Some of the conditions described on this page require medication for control of symptoms. If an instructor has valid educational questions about the potential effect of various medications on the student's performance, the student, if willing, can probably provide some information. The instructor should not hesitate to discuss such issues tactfully with the student. A student health services physician or the Director of DSS may be able to provide relevant information.
Multiple Sclerosis (MS) may affect the student in a multitude of ways. Because MS most often occurs between the ages of 20 and 40, the college student with MS is apt to be in the process of adjusting to the new disability. Depending on the degree to which the MS has progressed, the student's mobility, speech, vision, and emotional state may be affected. One of the most difficult aspects of MS is that the symptoms have a tendency to come and go, but they continue to progress. Periods of remission may last from a few days to months in the early stages. During an exacerbation, the student may appear as if intoxicated - slurred speech, staggering, unfocused eyes. Understanding the fluctuations that may occur in the student's behavior make it easier to understand variations in classroom performance.

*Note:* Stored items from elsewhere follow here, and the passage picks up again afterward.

(** Thread [t] goes from state [st0] to [st] and the queues follow. *)
Lemma inv_move s t x st rq zq :
  sched_inv s -> tcbs s !! t = Some x -> tcb_idle s <> Some t -> st <> THREAD_RUNNING ->
  (forall u, u ∈ rq <-> if decide (u = t) then st = THREAD_READY else u ∈ readyThreads s) ->
  (forall u, u ∈ zq <-> if decide (u = t) then st = THREAD_ZOMBIE else u ∈ zombieThreads s) ->
  NoDup rq -> NoDup zq ->
  sched_inv (with_zombie (fun _ => zq) (with_ready (fun _ => rq) (with_tcbs <[t := set_state st x]> s))).
Proof.
  intros Hi Hx Hid Hst Hrq Hzq Hndr Hndz.
  assert (Hq : forall (q q' : list Z) (st' : thread_state), (forall u, u ∈ q <-> exists y, tcbs s !! u = Some y /\ state y = st') ->
    (forall u, u ∈ q' <-> if decide (u = t) then st = st' else u ∈ q) ->
    forall u, u ∈ q' <-> exists y, <[t := set_state st x]> (tcbs s) !! u = Some y /\ state y = st').
  { intros q q' st' Hq Hq' u. rewrite Hq'. case_decide as E.
    - subst. rewrite lookup_insert_eq. split; [intros ->; eauto|]. intros (y & [= <-] & ?). done.
    - rewrite lookup_insert_ne by done. apply Hq. }
  split; simpl.
  - by apply (Hq (readyThreads s)); [apply (si_ready _ Hi)|].
  - by apply (Hq (zombieThreads s)); [apply (si_zombie _ Hi)|].
  - done.
  - done.
  - intros u y Hy Hr. destruct (lookup_state _ _ _ _ _ _ Hx Hy) as (y0 & Hy0 & _ & H1 & H2).
    destruct (decide (u = t)) as [E|E]; [rewrite H1 in Hr; done|]. rewrite (H2 E) in *. by apply (si_running _ Hi u y0).
  - intros i Hii. destruct (si_idle _ Hi i Hii) as (y & Hy & ? & ?). exists y. rewrite lookup_insert_ne by congruence. done.
  - intros c Hc. destruct (decide (t = c)) as [->|]; [by rewrite lookup_insert_eq|].
    rewrite lookup_insert_ne by done. by apply (si_current _ Hi).
  - intros u y p Hy Hp. destruct (lookup_state _ _ _ _ _ _ Hx Hy) as (y0 & Hy0 & E & _).
    eapply (si_pcb _ Hi u y0); congruence.
  - apply (si_lock _ Hi).
Qed.

Lemma not_in_queue s t x : sched_inv s -> tcbs s !! t = Some x ->
  (state x <> THREAD_READY -> t ∉ readyThreads s) /\ (state x <> THREAD_ZOMBIE -> t ∉ zombieThreads s).
Proof.
  intros Hi Hx. split; intros Hst Hin.
  - apply (si_ready _ Hi) in Hin as (y & Hy & ?). congruence.
  - apply (si_zombie _ Hi) in Hin as (y & Hy & ?). congruence.
Qed.

Lemma elem_of_snoc (q : list Z) (t u : Z) (P : Prop) :
  (t ∉ q) -> P -> (u ∈ q ++ [t] <-> if decide (u = t) then P else u ∈ q).
Proof.
  intros Ht HP. rewrite elem_of_app, list_elem_of_singleton. case_decide; subst; [tauto|]. tauto.
Qed.

Lemma elem_of_keep (q : list Z) (t u : Z) (P : Prop) :
  (t ∉ q) -> ~ P -> (u ∈ q <-> if decide (u = t) then P else u ∈ q).
Proof. intros Ht HP. case_decide; subst; tauto. Qed.

Lemma NoDup_snoc (q : list Z) t : NoDup q -> (t ∉ q) -> NoDup (q ++ [t]).
Proof. intros. rewrite <- Permutation_cons_append. by constructor. Qed.

(** Waking a waiting thread. *)
Lemma wake_up_ok s t x :
  sched_inv s -> oom s = false -> tcbs s !! t = Some x -> tcb_idle s <> Some t ->
  exists s', wake_up t s = Ret (tt, s') /\ sched_inv s' /\
    s' = if decide (state x = THREAD_WAITING)
         then with_ready (fun q => q ++ [t]) (with_tcbs <[t := set_state THREAD_READY x]> s) else s.
Proof.
  intros Hi Ho Hx Hid. destruct (not_in_queue _ _ _ Hi Hx) as [Hr Hz].
  assert (Heq : wake_up t s = Ret (tt, if decide (state x = THREAD_WAITING)
         then with_ready (fun q => q ++ [t]) (with_tcbs <[t := set_state THREAD_READY x]> s) else s)).
  { pose proof (si_lock _ Hi) as Hl. unfold wake_up. rewrite (kbind_ret _ _ s tt (set_lock true s)).
    2: { unfold spin_lock. kstep. by rewrite Hl. }
    rewrite (kbind_ret _ _ _ x (set_lock true s)) by (by apply tcb_of_ok).
    destruct (decide (state x = THREAD_WAITING)) as [E|E].
    - rewrite bool_decide_eq_true_2 by done. cbn [when]. rewrite (kbind_ret _ _ _ _ _ (ready_ok t x (set_lock true s) Hx Ho)).
      unfold spin_unlock, modify. destruct s; simpl in *; by subst.
    - rewrite bool_decide_eq_false_2 by done. cbn [when]. kstep. unfold spin_unlock, modify. destruct s; simpl in *; by subst. }
  eexists. split; [exact Heq|]. split; [|done]. destruct (decide (state x = THREAD_WAITING)) as [E|E]; [|done].
  assert (Hr' : t ∉ readyThreads s) by (apply Hr; congruence). assert (Hz' : t ∉ zombieThreads s) by (apply Hz; congruence).
  pose proof (inv_move s t x THREAD_READY (readyThreads s ++ [t]) (zombieThreads s) Hi Hx Hid) as H.
  replace (with_ready _ _) with (with_zombie (fun _ => zombieThreads s) (with_ready (fun _ => readyThreads s ++ [t])
    (with_tcbs <[t := set_state THREAD_READY x]> s))) by (by destruct s).
  apply H; [done|intros; by apply elem_of_snoc|intros; by apply elem_of_keep|by apply NoDup_snoc; [apply (si_ready_nodup _ Hi)|]|apply (si_zombie_nodup _ Hi)].
Qed.

Lemma started_state s t x : started s -> is_Some (tcbs s !! t) -> started (with_tcbs <[t := x]> s).
Proof.
  intros (? & ? & ? & ? & ? & Hd) Ht. split_and!; try done. eapply Forall_impl; [exact Hd|]. intros u Hu. simpl.
  destruct (decide (t = u)) as [<-|]; [by rewrite lookup_insert_eq|by rewrite lookup_insert_ne].
Qed.

(** The rest of [waiting] and [zombie] once the current thread is off the CPU. *)
Lemma leave_ok s c x :
  sched_inv s -> started s -> current_thread s = Some c -> tcb_idle s <> Some c ->
  tcbs s !! c = Some x -> state x = THREAD_WAITING /\ (c ∉ due s) \/ state x = THREAD_ZOMBIE ->
  exists s' n y, schedule SCHED_RR s = Ret (tt, s') /\ sched_inv s' /\ started s' /\
    current_thread s' = Some n /\ n <> c /\ running s' n = true /\
    tcbs s' !! c = Some y /\ state y = state x /\ zombieThreads s' = zombieThreads s.
Proof.
  intros Hi Hst Hc Hid Hx Hxs.
  assert (Hcok : cur_ok s).
  { intros c' y E Hy. rewrite Hc in E. injection E as <-. rewrite Hx in Hy. injection Hy as <-. tauto. }
  assert (Hrun : cur_running s = false).
  { unfold cur_running, running. rewrite Hc, Hx. apply bool_decide_eq_false. destruct Hxs as [[? _]|?]; congruence. }
  assert (Hx' : tcbs (timed SCHED_RR s) !! c = Some x).
  { rewrite timed_tcbs, Hx, decide_False; [done|]. intros Hin. apply woken_spec in Hin as Hw. unfold is_waiting in Hw.
    rewrite Hx in Hw. apply bool_decide_eq_true in Hw. destruct Hxs as [[_ Hd]|?]; [|congruence]. apply Hd.
    unfold woken in Hin. destruct (in_interrupt s); [set_solver|]. by apply wakes_spec in Hin as [? _]. }
  assert (Hrq : c ∉ requeue s).
  { rewrite requeue_spec. intros (_ & Hr & _). unfold cur_running in Hrun. rewrite Hc in Hrun. congruence. }
  rewrite <- (requeue_timed SCHED_RR) in Hrq.
  destruct (schedule_rr s Hi Hst Hcok) as (s' & Heq & Hi' & Hst' & H). rewrite Hrun in H.
  assert (exists n q, switched (timed SCHED_RR s) s' n q /\ n <> c /\ running s' n = true) as (n & q & Hsw & Hne & Hn).
  { destruct (find_first _ _) as [t|] eqn:Ef.
    - destruct H as (q1 & q2 & Hq & _ & Hsw & Hr). eexists t, _. split_and!; try done. intros ->.
      apply find_first_Some in Ef as [Hin _]. by apply (cur_not_ready s c Hi Hcok).
    - destruct H as (i & Hii & Hsw & Hr). eexists i, _. split_and!; try done. by intros ->. }
  destruct (switched_tcb _ _ _ _ c x Hsw Hx') as (y & Hy & _ & _ & _ & H3). exists s', n, y.
  split_and!; try done; [by apply (sw_current _ _ _ _ Hsw)|by apply H3|].
  destruct (timed_same SCHED_RR s) as (_ & <- & _). apply (sw_ctl _ _ _ _ Hsw).
Qed.

(** *** The scheduler's contract *)

(** C19: one round-robin [schedule].  From a well-formed state it always returns a
    well-formed state.  If some ready thread may run, the first such thread of
    the queue becomes current and running and leaves the queue; behind the
    others come the threads [w] that re-arming the preemption timer makes ready
    in between, namely, outside interrupts, the waiting threads whose timers are
    due, each once; and last the previous thread, if it was still running and
    is not the idle thread.  Otherwise a running thread keeps the CPU, and if
    there is none the idle thread takes over, even if the timer has just made
    another thread ready. *)
Theorem schedule_rr_correct s :
  sched_inv s -> started s -> cur_ok s ->
  exists s' w, schedule SCHED_RR s = Ret (tt, s') /\ sched_inv s' /\ started s' /\
    NoDup w /\ (forall u, u ∈ w <-> in_interrupt s = false /\ u ∈ due s /\ is_waiting (tcbs s) u = true) /\
    match find_first (may_run s) (readyThreads s) with
    | Some t => exists q1 q2, readyThreads s = q1 ++ t :: q2 /\ current_thread s' = Some t /\
                  running s' t = true /\ readyThreads s' = q1 ++ q2 ++ w ++ requeue s
    | None => readyThreads s' = readyThreads s ++ w /\
              (if cur_running s then current_thread s' = current_thread s
               else current_thread s' = tcb_idle s) /\ cur_running s' = true
    end.
Proof.
  intros Hi Hst Hc. destruct (schedule_rr s Hi Hst Hc) as (s' & Heq & Hi' & Hst' & H). exists s', (woken SCHED_RR s).
  split_and!; try done; [apply woken_nodup| |].
  - intros u. unfold woken. destruct (in_interrupt s); [set_solver|]. rewrite (proj2 (wakes_spec _ _)). tauto.
  - destruct (timed_same SCHED_RR s) as (_ & _ & Ec & _). destruct (find_first _ _) as [t|].
    + destruct H as (q1 & q2 & Hq & _ & Hsw & Hr). exists q1, q2. split_and!; try done; [apply (sw_current _ _ _ _ Hsw)|].
      rewrite (sw_ready _ _ _ _ Hsw), requeue_timed. by rewrite !app_assoc.
    + destruct (cur_running s) eqn:Er.
      * subst s'. split_and!; [apply timed_ready|done|]. rewrite <- Er. apply (cur_running_timed SCHED_RR).
      * destruct H as (i & Hii & Hsw & Hr).
        rewrite (sw_ready _ _ _ _ Hsw), requeue_timed. unfold cur_running. rewrite (sw_current _ _ _ _ Hsw). split_and!; try done.
        unfold requeue. unfold cur_running in Er. destruct (current_thread s); [rewrite Er|]; by rewrite app_nil_r.
Qed.

(** the life of a waiting thread.  [waiting] takes the current thread off the
    CPU and off every queue and runs another; [wake_up] puts a waiting
    thread at the tail of the ready queue and leaves any other thread
    alone, so that no thread is ever queued twice.  (No timer of the thread's
    own is due: it would be ready again at once.) *)
Theorem waiting_wake_up_correct s c x :
  sched_inv s -> started s -> current_thread s = Some c -> tcb_idle s <> Some c ->
  tcbs s !! c = Some x -> state x = THREAD_RUNNING -> (c ∉ due s) ->
  exists s1 n y, waiting SCHED_RR s = Ret (tt, s1) /\ sched_inv s1 /\ started s1 /\
    current_thread s1 = Some n /\ n <> c /\ running s1 n = true /\
    tcbs s1 !! c = Some y /\ state y = THREAD_WAITING /\ (c ∉ readyThreads s1) /\
    exists s2, wake_up c s1 = Ret (tt, s2) /\ sched_inv s2 /\ readyThreads s2 = readyThreads s1 ++ [c] /\
      wake_up c s2 = Ret (tt, s2).
Proof.
  intros Hi Hst Hc Hid Hx Hxs Hdue. destruct (not_in_queue _ _ _ Hi Hx) as [Hr Hz].
  assert (Hr' : c ∉ readyThreads s) by (apply Hr; congruence). assert (Hz' : c ∉ zombieThreads s) by (apply Hz; congruence).
  set (s0 := with_tcbs <[c := set_state THREAD_WAITING x]> s).
  assert (Hi0 : sched_inv s0).
  { replace s0 with (with_zombie (fun _ => zombieThreads s) (with_ready (fun _ => readyThreads s) s0)) by (by destruct s).
    apply inv_move; try done; [intros; by apply elem_of_keep..|apply (si_ready_nodup _ Hi)|apply (si_zombie_nodup _ Hi)]. }
  assert (Hst0 : started s0) by (apply started_state; [done|by eexists]).
  destruct (leave_ok s0 c (set_state THREAD_WAITING x) Hi0 Hst0) as (s1 & n & y & Heq & Hi1 & Hst1 & Hc1 & Hne & Hn & Hy & Hys & _); try done.
  { apply lookup_insert_eq. }
  { by left. }
  exists s1, n, y. assert (Hcr : c ∉ readyThreads s1) by (eapply not_in_queue; [done..|]; rewrite Hys; done).
  assert (Hid1 : tcb_idle s1 <> Some c).
  { intros E. destruct (si_idle _ Hi1 c E) as (z & Hz1 & Hzs & _). rewrite Hy in Hz1. injection Hz1 as <-.
    rewrite Hys in Hzs. by destruct Hzs. }
  assert (Ho1 : oom s1 = false) by apply Hst1.
  split_and!; try done.
  - unfold waiting. unfold current. rewrite (kbind_ret _ _ s c s) by (kstep; unfold lift; by rewrite Hc).
    krun (tcb_of_ok c x). rewrite bool_decide_eq_true_2 by done. kstep. by krun (upd_tcb_ok c _ x).
  - destruct (wake_up_ok s1 c y Hi1 Ho1 Hy Hid1) as (s2 & Hw & Hi2 & E). rewrite decide_True in E by done.
    exists s2. split_and!; try done; [by subst|].
    destruct (wake_up_ok s2 c (set_state THREAD_READY y) Hi2) as (s3 & Hw' & _ & E'); try (by subst s2).
    { subst s2. apply lookup_insert_eq. }
    by rewrite decide_False in E' by done; subst s3.
Qed.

There are many disabilities that largely affect mobility, such as cardiac conditions, arthritis, chronic back pain, chronic fatigue syndrome, active sickle cell anemia, diabetes, and respiratory disorders.
Spina Bifida (open spine) may cause a range of disabilities varying from no noticeable effects to hydrocephalus and paralysis. The student with spina bifida may have short stature and may use a wheelchair, braces or crutches. Classroom modifications that may be required will depend on the student's functional limitations. Most adaptations that are required have been discussed in earlier sections.
Students of Short Stature may have in-classroom access problems unique to their stature.